Когда человек (это может быть и жертва, и преступник, который испытывает стыд и сожаление, потому что не смог воспротивиться своей похоти) ощущает себя оскверненным неким действием, категорически неприемлемым в данном обществе, жгучее чувство отвращения может быстро перейти в злокачественную ненависть к себе. Так, у подвергшихся сексуальному насилию детей во взрослом возрасте чаще, чем у сверстников, развиваются всевозможные психические патологии. Резко повышается уровень самоубийств. Кроме того, известно о связи с хронической депрессией, самоповреждением, наркоманией, расстройствами пищевого поведения, паранойей, враждебностью, психотизмом и так далее.
Чтобы преодолеть кризис, чаще всего используется метод направления негативных эмоций в иное русло.
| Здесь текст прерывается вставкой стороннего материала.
Lemma returning_sweep {A} (f : A -> output) (k : M Mem A) m :
  returning f (do* removeExpired; k) m = (do* removeExpired; returning f k) m.
Proof. unfold returning, mthen. by destruct (removeExpired m) as [m1 [n|e]]. Qed.

(** A refused call changes nothing. *)
Lemma refused (m : Mem) o e : wf m -> guard (m_Mirror m) o = Some e ->
  exists m' r, (m, Err e : result output) = (m', r) /\ (exists es, stepped es m m') /\ refines m o m' r.
Proof.
  intros Hwf Hg. exists m, (Err e). split; [done|]. split; [eexists; by apply stepped_refl|]. unfold refines. by rewrite Hg.
Qed.

(** How an operation ends after its sweep: in an error that left the state as
    it was, or in one event. *)
Definition ends (mirror : bool) (rev : string) (o : op) (kv : KV) (m : Mem) (out : Mem * result output) : Prop :=
  exists m' r, out = (m', r) /\ (exists es, stepped es m m') /\ exec mirror rev o kv = (contents m', r).

Lemma ends_same mirror rev o kv (m : Mem) r : wf m -> exec mirror rev o kv = (contents m, r) -> ends mirror rev o kv m (m, r).
Proof. intros Hwf Hx. exists m, r. split; [done|]. split; [|done]. eexists. by apply stepped_refl. Qed.

Lemma ends_step mirror rev o kv (m m1 : Mem) out es : stepped es m m1 -> ends mirror rev o kv m1 out -> ends mirror rev o kv m out.
Proof. intros Hs (m' & r & E & [es' Hs'] & Hx). exists m', r. split; [done|]. split; [|done]. eexists. by eapply stepped_trans. Qed.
Обычно чувство символического отвращения направляют на того, кто несет ответственность за то, что запятнал “я” человека. Психолог Джордж Бонанно показал, что, наблюдая во время сеанса психотерапии за выражением лица взрослого, который в детстве подвергся сексуальному насилию, можно определить избранную им стратегию преодоления. Те, кто в детстве не рассказывал о том, что подвергся насилию (например, это выяснилось, когда другой взрослый это обнаружил и сообщил в полицию), и чувствует себя виноватым, чаще показывает фальшивую улыбку по сравнению с теми, кто открыто обвинил своих насильников. Когда представители последней группы говорят о тех, кто нанес им травму, их лица выражают брезгливость.
Хотя такие мощные реакции на чувство символического отвращения могут причинить человеку вред, вас, возможно, удивит, что их параметры не имеют отношения к моральной реальности. Когда в организм с пищей или в связи с болезнями попадают патогены, для борьбы с ними нет необходимости в приобщении к культуре. Если человек слопал гамбургер с кишечной палочкой, ему не нужно “учиться” вызывать диарею и рвоту – как не нужно брать уроки, чтобы потерять желание видеть или нюхать половые органы партнера, если те покроются болячками. А вот реакция символического отвращения определяется в первую очередь культурными факторами. То есть мы научились брезговать и испытывать моральное отвращение. Проступок, который мог вынудить японца в XVIII веке совершить ритуальное самоубийство из-за чувства невыносимого стыда, покажется пустяком большинству из нас. Учитывая интенсивность переживаний, легко ошибиться, приняв чувство символического отвращения за непоколебимую моральную реальность, якобы существующую за пределами нашего сознания.